Three MLB
teams—the Cubs, Red Sox and Yankees—will be subject to the luxury tax this
year. The Cubs will be paying $7.6
million, the Red Sox 13.4 million and the Yankees $6.7 million. This offseason, the Cubs and Red Sox have
indicated they want to shed payroll and avoid the tax next year while the
Yankees have doubled down, so to speak, after signing Gerrit Cole to a $324
million deal. Interesting.
I don’t like
hard salary caps, especially when owns in the catbird seat (my daughter winces
at the sound of that phrase) dictate them to players. But baseball isn’t basketball, football or
hockey. The players know how to
negotiate, and they accepted a soft cap, aka the luxury tax.
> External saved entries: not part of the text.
Definition updateReachability (r : bool) (h : t) : t :=
  mk (_associatedPlugin h) (_associatedPlatform h) (_associatedHAPAccessory h)
     (displayName h) (UUID h) (category h) r (context h) (listeners h).

(** [static serialize(accessory)].  The first statement writes into the
    delegate, so the handle comes back too. *)
Definition serialize (hap : HapLib) (accessory : t)
  : gmap string JValue * t :=
  let delegate :=
    Accessory.setDisplayName (displayName accessory)
                             (_associatedHAPAccessory accessory) in
  let own : gmap string JValue :=
    {[ "plugin" := _associatedPlugin accessory;
       "platform" := _associatedPlatform accessory;
       "context" := context accessory ]} in
  (spread own (Accessory_serialize hap delegate),
   withDelegate delegate accessory).

(** [static deserialize(json)], with the three writes to the static slot
    spelled out. *)
Definition deserialize (hap : HapLib) (slot : Slot) (json : gmap string JValue)
  : Completion t * Slot :=
  match Accessory_deserialize hap json with
  | Throw e => (Throw e, slot)
  | Return accessory =>
      let occupied : Slot := Some accessory in
      match constructor hap occupied (Accessory.displayName accessory)
                        (Accessory.UUID accessory) None with
      | Throw e => (Throw e, occupied)
      | Return platformAccessory =>
          let cleared : Slot := None in
          (Return {|
             _associatedPlugin := prop json "plugin";
             _associatedPlatform := prop json "platform";
             _associatedHAPAccessory := _associatedHAPAccessory platformAccessory;
             displayName := displayName platformAccessory;
             UUID := UUID platformAccessory;
             category := prop json "category";
             reachable := reachable platformAccessory;
             context := prop json "context";
             listeners := listeners platformAccessory;
           |}, cleared)
      end
  end.

End PlatformAccessory.

(** The assumption under which the round trip of a handle [h] is
    stated.  It is about the delegate of [h] alone, as [serialize] encodes
    it: the delegate library stores the category under [category], writes
    none of the wrapper's keys, and decodes the record [serialize] built
    to a delegate with the name, UUID and category of the one encoded. *)
Record RoundTripsAt (hap : HapLib) (h : PlatformAccessory.t) : Prop := {
  encoded_category :
    Accessory_serialize hap
      (PlatformAccessory._associatedHAPAccessory (PlatformAccessory.serialize hap h).2)
      !! "category"
    = Some (JNum (Accessory.category
                    (PlatformAccessory._associatedHAPAccessory
                       (PlatformAccessory.serialize hap h).2)));
  encoded_keys :
    forall k, In k ownKeys ->
      Accessory_serialize hap
        (PlatformAccessory._associatedHAPAccessory (PlatformAccessory.serialize hap h).2)
        !! k = None;
  decoded_identity :
    exists a',
      Accessory_deserialize hap (PlatformAccessory.serialize hap h).1 = Return a'
      /\ Accessory.displayName a'
         = Accessory.displayName
             (PlatformAccessory._associatedHAPAccessory (PlatformAccessory.serialize hap h).2)
      /\ Accessory.UUID a'
         = Accessory.UUID
             (PlatformAccessory._associatedHAPAccessory (PlatformAccessory.serialize hap h).2)
      /\ Accessory.category a'
         = Accessory.category
             (PlatformAccessory._associatedHAPAccessory (PlatformAccessory.serialize hap h).2);
}.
So be it.
What’s particularly
interesting here is that the Cubs and Red Sox own their respective parks, the
Yankees not so much. According to the
New York Times, public funding and tax breaks account for $1.2 billion of the
cost to erect Yankee Stadium III. You
could say the good people of New York helped pony up for Gerrit Cole. Hope that works out, not.
The collective
bargaining agreement expires in 2021, after which, who knows? Both sides can go at it like cats and dogs,
for all I care. I feel differently if a new
CBA called for every baseball team to own its own facilities, without
exception. If the public can’t have a
say in how teams are run, those teams shouldn’t have access to public
financing.
It’s as simple
as that.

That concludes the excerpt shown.